20 per cent of condo sales went to foreigners in 2015 - CMHC (kind of)

(Image: Wikimedia).

The Canada Mortgage and Housing Corporation (CMHC) recently released their 2015 report on the foreign ownership of real estate in Canada. It is the second in what has become an annual exercise in poor and misleading data collection, but of course, because a large crown corporation has undertaken the study, we are meant to feel like there is some legitimacy to their numbers.

To be fair, let me start by saying their work is better than nothing. The CMHC’s job is to insure mortgages (the unintended consequences of this massive government intervention into private debt markets I’ll leave for another article), so it’s not really fair to criticize them on the execution of a study that is at best tangential to their actual mission.

The study indicated that in most major cities in Canada, foreign ownership of condos is rising. In Vancouver the proportion of foreign owned units rose from 3.4 per cent to 5.4 per cent in the last year.

Before I get into scrutinizing this data, let me reiterate three major problems with the CMHC’s methodology. To their credit they acknowledge some or all of these deficiencies to some extent. My critique is less with the CMHC as much as the swarm of biased stakeholders who naively believe the recently released study is somehow proof that foreign ownership’s influence on Vancouver’s (and more broadly Canada’s) real estate prices is overstated.

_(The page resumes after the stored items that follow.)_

Lemma Stage1_init_fields (coefs : list Q) (Q0 : Z) (f : Stage1Filter.t) :
  Stage1Filter.__init__ coefs Q0 = Ok f ->
  Stage1Filter.DecimationFactor f = Q0
  /\ Stage1Filter.TapCount f = len coefs
  /\ Stage1Filter.Coef f = coefs.
Proof.
  intros Hinit.
  destruct (Stage1_init_inv _ _ _ Hinit)
    as (_ & t & _ & _ & Hd & Hc & _).
  unfold Stage1Filter.DecimationFactor, Stage1Filter.TapCount, Stage1Filter.Coef.
  rewrite Hd, Hc. repeat split.
Qed.

Lemma FilterInt16_spec_witness :
  exists f out,
    Stage1Filter.__init__ (repeat 1%Q 256) 32 = Ok f
    /\ Stage1Filter.FilterInt16 f (Arr1 (repeat 1 64)) = Ok out
    /\ length out = 1%nat.
Proof.
  destruct (Stage1Filter.__init__ (repeat 1%Q 256) 32) as [f | e] eqn:E.
  - destruct (Stage1_init_fields _ _ _ E) as (Hd & Ht & _).
    destruct (FilterInt16_spec _ _ f (Arr1 (repeat 1 64)) 64 E)
      as (out & Hout & Hlen & _).
    + rewrite Hd, Ht. unfold len. rewrite repeat_length. lia.
    + constructor; [|constructor]. unfold len. rewrite repeat_length. reflexivity.
    + exists f, out. repeat split; assumption.
  - vm_compute in E. discriminate E.
Defined.

(** C1, as stated, fails: the constructor accepts a decimation factor above
    the tap count, and the padding of [FilterInt16] then raises. *)
Lemma FilterInt16_counterexample :
  exists f,
    Stage1Filter.__init__ (repeat 1%Q 256) 257 = Ok f
    /\ Stage1Filter.FilterInt16 f (Arr1 (repeat 1 514)) = Raise ValueError.
Proof.
  destruct (Stage1Filter.__init__ (repeat 1%Q 256) 257) as [f|e] eqn:E.
  - exists f. split; [reflexivity|].
    apply Ok_inj in E. vm_compute in E. subst f. vm_compute. reflexivity.
  - vm_compute in E. discriminate E.
Qed.

(** ** The second stage *)

Lemma Stage2_init_inv (coefs : list Q) (Q0 : Z) (f : Stage2Filter.t) :
  Stage2Filter.__init__ coefs Q0 = Ok f ->
  exists t, argmax (map Qabs coefs) = Ok t
     /\ Qle_bool (Qabs (nth t coefs 0%Q)) 1 = true
     /\ Stage2Filter.dec_factor f = Q0
     /\ Stage2Filter.coefs f = coefs
     /\ Stage2Filter.scale_int32 f
        = Float64.fdiv (Float64.of_int Stage2Filter.INT32_MAX_COEFFICIENT)
                       (Float64.Fin (nth t coefs 0%Q))
     /\ Stage2Filter.coefs_int32 f
        = map (fun c => Float64.astype_int32
                          (Float64.np_round
                             (Float64.fmul (Stage2Filter.scale_int32 f)
                                           (Float64.Fin c)))) coefs
     /\ Stage2Filter.int_floor_log2_minus
          (Stage2Filter.max_samp_out (Stage2Filter.coefs_int32 f)) 30
        = Ok (Stage2Filter.shr_int32 f).
Proof.
  unfold Stage2Filter.__init__, assert.
  destruct (argmax (map Qabs coefs)) as [t | e]; [|discriminate].
  cbn [bind].
  destruct (Qle_bool (Qabs (nth t coefs 0%Q)) 1) eqn:Hle; [|discriminate].
  cbn [bind].
  destruct (Stage2Filter.int_floor_log2_minus _ 30) as [shr | e] eqn:Hshr;
    [|discriminate].
  cbn [bind]. intros E. apply Ok_inj in E. subst f.
  exists t.
  cbn [Stage2Filter.dec_factor Stage2Filter.coefs Stage2Filter.scale_int32
       Stage2Filter.coefs_int32 Stage2Filter.shr_int32].
  repeat split; try reflexivity; assumption.
Qed.

Lemma Stage2_init_fields (coefs : list Q) (Q0 : Z) (f : Stage2Filter.t) :
  Stage2Filter.__init__ coefs Q0 = Ok f ->
  Stage2Filter.DecimationFactor f = Q0
  /\ Stage2Filter.TapCount f = len coefs
  /\ Stage2Filter.Coef f = coefs
  /\ length (Stage2Filter.CoefInt32 f) = length coefs.
Proof.
  intros Hinit.
  destruct (Stage2_init_inv _ _ _ Hinit)
    as (t & _ & _ & Hd & Hc & _ & Hci & _).
  unfold Stage2Filter.DecimationFactor, Stage2Filter.TapCount,
    Stage2Filter.Coef, Stage2Filter.CoefInt32.
  rewrite Hd, Hc, Hci, length_map. repeat split.
Qed.

(** ** The filters in floating point *)

Lemma Stage1_FilterFloat_ok (coefs : list Q) (Q0 : Z) (f : Stage1Filter.t)
    (pdm_signal : ndarray Float64.f64) (N : Z) :
  Stage1Filter.__init__ coefs Q0 = Ok f ->
  1 <= Stage1Filter.DecimationFactor f <= Stage1Filter.TapCount f ->
  Forall (fun channel => len channel = N) (atleast_2d pdm_signal) ->
  exists out,
    Stage1Filter.FilterFloat f pdm_signal = Ok out
    /\ length out = length (atleast_2d pdm_signal)
    /\ Forall (fun r => len r = N / Stage1Filter.DecimationFactor f) out.
Proof.
  intros Hinit HQ Hsig.
  destruct (Stage1_init_fields _ _ _ Hinit) as (_ & HT & HC).
  set (rows := atleast_2d pdm_signal) in *.
  set (t := length coefs).
  set (Q := Stage1Filter.DecimationFactor f) in *.
  assert (HT' : Stage1Filter.TapCount f = Z.of_nat t) by exact HT.
  destruct (rows_uniform rows N Hsig) as (n & Hrows & Hshape & HN).
  assert (Hq : exists q : nat, Q = Z.of_nat q /\ (1 <= q <= t)%nat).
  { exists (Z.to_nat Q). lia. }
  destruct Hq as (q & Eq & Hq).
  assert (HP : Stage1Filter.TapCount f - Stage1Filter.DecimationFactor f
               = Z.of_nat (t - q)) by (fold Q; lia).
  unfold Stage1Filter.FilterFloat. fold rows. rewrite Hshape.
  fold Q. rewrite Eq, (floordiv_nat n q) by lia. cbn [bind].
  rewrite (Stage1_pad_ok (D := Float) f rows (t - q) n HP Hrows). cbn [bind].
  rewrite zeros_ok. cbn [bind]. rewrite HT', HC.
  destruct (filter_loop (D := Float)
              (map (padded1 (D := Float) (Z.of_nat (t - q))) rows)
              (map Float64.Fin coefs) (fun v => v)
              (Float64.Fin 0) (Float64.Fin 0) q t n (length rows))
    as (res & Eres & Hlen & Hres & _).
  { apply length_map. }
  { apply Forall_forall. intros r Hr. apply in_map_iff in Hr.
    destruct Hr as (r0 & <- & Hr0). rewrite padded1_length.
    rewrite Forall_forall in Hrows. rewrite (Hrows r0 Hr0). reflexivity. }
  { apply length_map. }
  { exact Hq. }
  { reflexivity. }
  cbn [zero Float]. loop_result Eres.
  exists res. split; [reflexivity|]. split; [exact Hlen|].
  apply Forall_forall. intros r Hr.
  assert (Hne : rows <> []).
  { intros E. rewrite E in Hlen. destruct res; [destruct Hr | discriminate Hlen]. }
  rewrite (HN Hne), <- Nat2Z.inj_div. unfold len.
  rewrite Forall_forall in Hres. rewrite (Hres r Hr). reflexivity.
Qed.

First, the study only looks at condos. It’s conclusions should not be extended to detached homes, which are anecdotally more popular with non-residents - in Vancouver at least. 

Second, the study looks at the number of units owned by foreigners. If you are interested in foreign ownership’s impact on domestic housing prices, it is not the number of units owned by foreigners that matters, but rather the dollar value of those units. Since all available evidence suggests foreigners disproportionately prefer luxury condos and detached homes, the share of housing capital (aka dollars) owned by foreigners is actually higher than 5.4 per cent.

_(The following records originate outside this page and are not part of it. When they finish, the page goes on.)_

(** Line 32 and line 65: the mask marks the pixel at this address. *)
Definition masked (mask : list Z) (i : Z) : bool := gt0 (read mask (i + 3)).

Definition in_bounds (width height x y : Z) : Prop :=
  0 ≤ x < width ∧ 0 ≤ y < height.

(** A record as the scanner builds it. *)
Definition px_wf (width height : Z) (p : px) : Prop :=
  in_bounds width height (DamagedPixel.x p) (DamagedPixel.y p) ∧
  DamagedPixel.i p = offset_of width (DamagedPixel.x p) (DamagedPixel.y p).

(** The guards of lines 58, 63 and 68 taken together: the offset [d]
    reaches a pixel inside the picture that the mask leaves free. *)
Definition contributes (width height : Z) (mask : list Z) (p : px) (d : Z * Z)
    : bool :=
  let nx := DamagedPixel.x p + d.1 in
  let ny := DamagedPixel.y p + d.2 in
  negb ((d.1 =? 0) && (d.2 =? 0)) &&
  ((0 <=? nx) && (nx <? width) && (0 <=? ny) && (ny <? height)) &&
  negb (masked mask (offset_of width nx ny)).

(** Lines 69 to 72. *)
Definition gather (width : Z) (data : list Z) (p : px) (s : sums) (d : Z * Z)
    : sums :=
  let ni := offset_of width (DamagedPixel.x p + d.1) (DamagedPixel.y p + d.2) in
  (plus s.1.1.1 (read data ni),
   plus s.1.1.2 (read data (ni + 1)),
   plus s.1.2 (read data (ni + 2)),
   s.2 + 1).

(** The number of neighbours that contribute: it is read off the mask
    alone. *)
Definition free_neighbours (width height : Z) (mask : list Z) (p : px) : Z :=
  Z.of_nat (length (List.filter (contributes width height mask p) offsets)).

(** Two pixel arrays that agree on the pixels the mask leaves free. *)
Definition same_free (width height : Z) (mask : list Z) (data1 data2 : list Z)
    : Prop :=
  ∀ x y c, in_bounds width height x y →
    masked mask (offset_of width x y) = false → 0 ≤ c < 4 →
    read data1 (offset_of width x y + c) = read data2 (offset_of width x y + c).

(** The record is unsolved and the test of line 78 succeeds. *)
Definition resolvable (width height : Z) (mask : list Z) (p : px) : bool :=
  negb (DamagedPixel.solved p) && (0 <? free_neighbours width height mask p).

Definition resolve (width height : Z) (mask : list Z) (p : px) : px :=
  if resolvable width height mask p then DamagedPixel.solve p else p.

(** The records still to be solved. *)
Definition unsolved (damagedPixels : list px) : list px :=
  List.filter (fun p => negb (DamagedPixel.solved p)) damagedPixels.

(** What holds of the four variables each time the loop condition is
    evaluated: the records are as scanned, a record is marked in the mask
    exactly while it is unsolved, and [remaining] counts the unsolved
    records. *)
Record Inv (width height : Z) (st : state) : Prop := mkInv {
  inv_wf : Forall (px_wf width height) (damagedPixels st);
  inv_masked : ∀ p, p ∈ damagedPixels st →
    masked (st_mask st) (DamagedPixel.i p) = negb (DamagedPixel.solved p);
  inv_remaining : remaining st = Z.of_nat (length (unsolved (damagedPixels st)))
}.

(** A record either stays as it is or goes from unsolved to solved. *)
Definition progress (p p' : px) : Prop :=
  p' = p ∨ (DamagedPixel.solved p = false ∧ p' = DamagedPixel.solve p).

(** The variables after [k] rounds of the loop body. *)
Fixpoint after (width height : Z) (k : nat) (st : state) : state :=
  match k with
  | O => st
  | S k' => after width height k' (iteration width height st).1
  end.

(** The pass as the specification words it: every sum is taken over the
    pixel array [snapshot] as it was when the pass began, while the stores
    go to the working array [data]. *)
Fixpoint pass_snapshot (width height : Z) (mask snapshot : list Z)
    (damagedPixels : list px) (data : list Z) : list Z * list px * list px :=
  match damagedPixels with
  | [] => (data, [], [])
  | p :: rest =>
      if DamagedPixel.solved p then
        let '(data', ps, solvedThisPass) :=
          pass_snapshot width height mask snapshot rest data in
        (data', p :: ps, solvedThisPass)
      else
        let s := neighbours width height snapshot mask p in
        if 0 <? count_of s then
          let p' := DamagedPixel.solve p in
          let '(data', ps, solvedThisPass) :=
            pass_snapshot width height mask snapshot rest (fill_pixel data p s) in
          (data', p' :: ps, p' :: solvedThisPass)
        else
          let '(data', ps, solvedThisPass) :=
            pass_snapshot width height mask snapshot rest data in
          (data', p :: ps, solvedThisPass)
  end.

(** What the snapshot pass does to the working array at one record. *)
Definition paint (width height : Z) (mask snapshot data : list Z) (p : px)
    : list Z :=
  if resolvable width height mask p
  then fill_pixel data p (neighbours width height snapshot mask p)
  else data.

(** [v] is the quotient [sum / count] rounded to the nearest integer, the
    even one of the two when [sum / count] lies half way. *)
Definition nearest_mean (sum count v : Z) : Prop :=
  2 * Z.abs (count * v - sum) ≤ count ∧
  (2 * Z.abs (count * v - sum) = count → Z.even v = true).

(** A colour: red, green and blue. *)
Definition rgb : Type := Z * Z * Z.

Definition red (c : rgb) : Z := c.1.1.
Definition green (c : rgb) : Z := c.1.2.
Definition blue (c : rgb) : Z := c.2.

(** The three colour samples are 8-bit values. *)
Definition byte_rgb (c : rgb) : Prop :=
  0 ≤ red c ≤ 255 ∧ 0 ≤ green c ≤ 255 ∧ 0 ≤ blue c ≤ 255.

(** The pixel at address [i] of [data] has colour [c]. *)
Definition pixel_is (data : list Z) (i : Z) (c : rgb) : Prop :=
  read data i = Some (red c) ∧
  read data (i + 1) = Some (green c) ∧
  read data (i + 2) = Some (blue c).

(** The inputs the specification calls invalid: the two objects differ in
    a dimension, or one array is shorter than [width * height * 4]. *)
Definition invalid_input (imageData maskData : ImageData) : Prop :=
  width maskData ≠ width imageData ∨
  height maskData ≠ height imageData ∨
  Z.of_nat (length (data imageData)) < width imageData * height imageData * 4 ∨
  Z.of_nat (length (data maskData)) < width maskData * height maskData * 4.

(** The input that refutes C1: a picture one pixel wide and two high with
    a mask two pixels wide and one high. *)
Definition mismatched_image : ImageData :=
  mkImageData 1 2 [1; 2; 3; 4; 5; 6; 7; 8].

Definition mismatched_mask : ImageData :=
  mkImageData 2 1 [0; 0; 0; 0; 0; 0; 0; 9].

(** The input that refutes C2: the green samples of the eight neighbours
    add up to 167. *)
Definition uneven_image : ImageData :=
  mkImageData 3 3
    [10; 20; 30; 255;  10; 20; 30; 255;  10; 20; 30; 255;
     10; 20; 30; 255;   1;  2;  3;   4;  10; 20; 30; 255;
     10; 20; 30; 255;  10; 20; 31; 255;  11; 27; 30; 255].

Definition centre_mask : ImageData :=
  mkImageData 3 3
    [0; 0; 0; 0;  0; 0; 0; 0;    0; 0; 0; 0;
     0; 0; 0; 0;  255; 0; 0; 200;  0; 0; 0; 0;
     0; 0; 0; 0;  0; 0; 0; 0;    0; 0; 0; 0].

(** The input that refutes C3: a picture one pixel wide and two high whose
    mask marks the top pixel. *)
Definition narrow_image : ImageData :=
  mkImageData 1 2 [1; 2; 3; 4; 10; 20; 30; 255].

Finally, and most importantly, the actual percentage of housing stock owned by foreigners doesn’t affect housing prices. Those purchases have already happened. The only thing that affects housing prices is the proportion of demand coming from non-residents. I can’t overstate this point enough. If we look at the CMHC’s data with this more scrutinizing lens, the impact of foreign ownership is actually huge. So let’s do that.

Here is the only paragraph you need to really read.

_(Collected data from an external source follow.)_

(* ===== verification/Sha256.v ===== *)
(** * SHA-256

    Go's [crypto/sha256] (FIPS 180-4), which the program calls for transaction
    ids, REAP marker digests, MuHash elements and accumulator roots, together
    with [chainhash.DoubleHashB] of src/chaincfg/chainhash/hashfuncs.go. The
    definition computes, so the digests of the witnesses are the real ones. *)

From S2P Require Import Prelude.

Module Sha256.

Definition add32 (a b : Z) : Z := (a + b) mod 2^32.

Definition rotr (x n : Z) : Z :=
  Z.lor (Z.shiftr x n) (Z.shiftl x (32 - n) mod 2^32).

Definition ch (x y z : Z) : Z := Z.lxor (Z.land x y) (Z.land (Z.lxor x (2^32 - 1)) z).
Definition maj (x y z : Z) : Z := Z.lxor (Z.lxor (Z.land x y) (Z.land x z)) (Z.land y z).
Definition bsig0 (x : Z) : Z := Z.lxor (Z.lxor (rotr x 2) (rotr x 13)) (rotr x 22).
Definition bsig1 (x : Z) : Z := Z.lxor (Z.lxor (rotr x 6) (rotr x 11)) (rotr x 25).
Definition ssig0 (x : Z) : Z := Z.lxor (Z.lxor (rotr x 7) (rotr x 18)) (Z.shiftr x 3).
Definition ssig1 (x : Z) : Z := Z.lxor (Z.lxor (rotr x 17) (rotr x 19)) (Z.shiftr x 10).

(** ** Constants

    FIPS 180-4 defines them from the primes in order: the round constants are
    the first 32 bits of the fractional parts of the cube roots of the first 64,
    the initial state those of the square roots of the first eight. *)

Definition isPrime (n : Z) : bool :=
  forallb (fun d => negb (n mod Z.of_nat d =? 0)) (seq 2 (Z.to_nat n - 2)).

Definition primes : list Z :=
  Eval vm_compute in List.filter isPrime (map Z.of_nat (seq 2 310)).

(** The integer cube root of [n], bit by bit from bit [k - 1] down. *)
Fixpoint cbrtFrom (k : nat) (r n : Z) : Z :=
  match k with
  | O => r
  | S k' =>
      let r' := r + 2 ^ Z.of_nat k' in
      cbrtFrom k' (if r' * r' * r' <=? n then r' else r) n
  end.

Definition cbrtFraction (p : Z) : Z := cbrtFrom 36 0 (p * 2^96) mod 2^32.
Definition sqrtFraction (p : Z) : Z := Z.sqrt (p * 2^64) mod 2^32.

Definition K : list Z := Eval vm_compute in map cbrtFraction (take 64 primes).

Record State := mkState { sa : Z; sb : Z; sc : Z; sd : Z; se : Z; sf : Z; sg : Z; sh : Z }.

Definition init : State :=
  Eval vm_compute in
    match map sqrtFraction (take 8 primes) with
    | [a; b; c; d; e; f; g; h] => mkState a b c d e f g h
    | _ => mkState 0 0 0 0 0 0 0 0
    end.

(** The message schedule: [w] holds the last 16 words, newest last. *)
Definition next_word (w : list Z) : Z :=
  let at_ i := nth i w 0 in
  add32 (add32 (ssig1 (at_ 14%nat)) (at_ 9%nat)) (add32 (ssig0 (at_ 1%nat)) (at_ 0%nat)).

Definition round (s : State) (k w : Z) : State :=
  let t1 := add32 (add32 (sh s) (bsig1 (se s))) (add32 (add32 (ch (se s) (sf s) (sg s)) k) w) in
  let t2 := add32 (bsig0 (sa s)) (maj (sa s) (sb s) (sc s)) in
  mkState (add32 t1 t2) (sa s) (sb s) (sc s) (add32 (sd s) t1) (se s) (sf s) (sg s).

Fixpoint rounds (ks : list Z) (w : list Z) (s : State) : State :=
  match ks, w with
  | k :: ks', w0 :: wr => rounds ks' (wr ++ [next_word w]) (round s k w0)
  | _, _ => s
  end.

Definition compress (h : State) (block : list Z) : State :=
  let words := map (fun i => be_val (take 4 (drop (4 * i) block))) (seq 0 16) in
  let s := rounds K words h in
  mkState (add32 (sa h) (sa s)) (add32 (sb h) (sb s)) (add32 (sc h) (sc s)) (add32 (sd h) (sd s))
          (add32 (se h) (se s)) (add32 (sf h) (sf s)) (add32 (sg h) (sg s)) (add32 (sh h) (sh s)).

Definition pad (msg : list Z) : list Z :=
  let n := length msg in
  msg ++ [0x80] ++ replicate (Z.to_nat ((55 - Z.of_nat n) mod 64)) 0
      ++ be_bytes 8 (8 * Z.of_nat n).

Fixpoint absorb (fuel : nat) (h : State) (msg : list Z) : State :=
  match fuel with
  | O => h
  | S fuel' => absorb fuel' (compress h (take 64 msg)) (drop 64 msg)
  end.

Definition output (h : State) : list Z :=
  be_bytes 4 (sa h) ++ be_bytes 4 (sb h) ++ be_bytes 4 (sc h) ++ be_bytes 4 (sd h) ++
  be_bytes 4 (se h) ++ be_bytes 4 (sf h) ++ be_bytes 4 (sg h) ++ be_bytes 4 (sh h).

(** [sha256.Sum256] *)
Definition sum256 (msg : list Z) : list Z :=
  let p := pad msg in
  output (absorb (length p / 64)%nat init p).

Lemma length_sum256 msg : length (sum256 msg) = 32%nat.
Proof. unfold sum256, output. by rewrite !length_app, !length_be_bytes. Qed.

Lemma sum256_is_bytes msg : is_bytes (sum256 msg).
Proof.
  unfold sum256, output, is_bytes.
  repeat (apply Forall_app; split); apply be_bytes_is_bytes.
Qed.

(** FIPS 180-4 test vector: SHA-256("abc"). *)
Example sum256_abc : sum256 [0x61; 0x62; 0x63] = [
  0xba; 0x78; 0x16; 0xbf; 0x8f; 0x01; 0xcf; 0xea; 0x41; 0x41; 0x40; 0xde; 0x5d; 0xae; 0x22; 0x23;
  0xb0; 0x03; 0x61; 0xa3; 0x96; 0x17; 0x7a; 0x9c; 0xb4; 0x10; 0xff; 0x61; 0xf2; 0x00; 0x15; 0xad].
Proof. vm_compute. reflexivity. Qed.

End Sha256.

(** [chainhash.DoubleHashB] *)
Definition DoubleHashB (b : list Z) : list Z := Sha256.sum256 (Sha256.sum256 b).

Lemma length_DoubleHashB b : length (DoubleHashB b) = 32%nat.
Proof. apply Sha256.length_sum256. Qed.

(** The two-block padding case: SHA-256 of the 56-byte FIPS message. *)
Example sum256_two_blocks :
  take 4 (Sha256.sum256 (map (fun i => 0x61 + Z.of_nat i mod 4 + Z.of_nat (i / 4)) (seq 0 56)))
  = [0x24; 0x8d; 0x6a; 0x61].
Proof. vm_compute. reflexivity. Qed.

About 8000 condos were bought in Vancouver in 2015 so far. There are about 80,000 condos in Vancouver in total. Using the CMHC’s own numbers, that means that the share of foreign-owned condos went from about 2700 to 4300. That means net 1600 condos were sold to foreigners in 2015 so far. That is 20 per cent of all condo sales! Suddenly foreign ownership doesn’t look so harmless.

And this analysis ignores the first two problems I mentioned above. Namely that we’re just talking about condos here. The actual effect on all housing including townhomes and detached properties is likely even higher! We could easily be looking at 30 per cent-plus of housing demand in Vancouver coming from abroad. And if we make the added assumption that foreign demand is less price sensitive than domestic demand, the effect on Vancouver’s housing prices begins to look catastrophic.

Finally let me say that this is a rough analysis based on data I gathered from news releases. I would love to see someone with better access to industry data take a more thorough and sophisticated look. Unfortunately the people with the closest access to the information are only interested in two narratives: firstly that “foreign ownership isn’t a big deal” and “our housing market is perpetually strong.”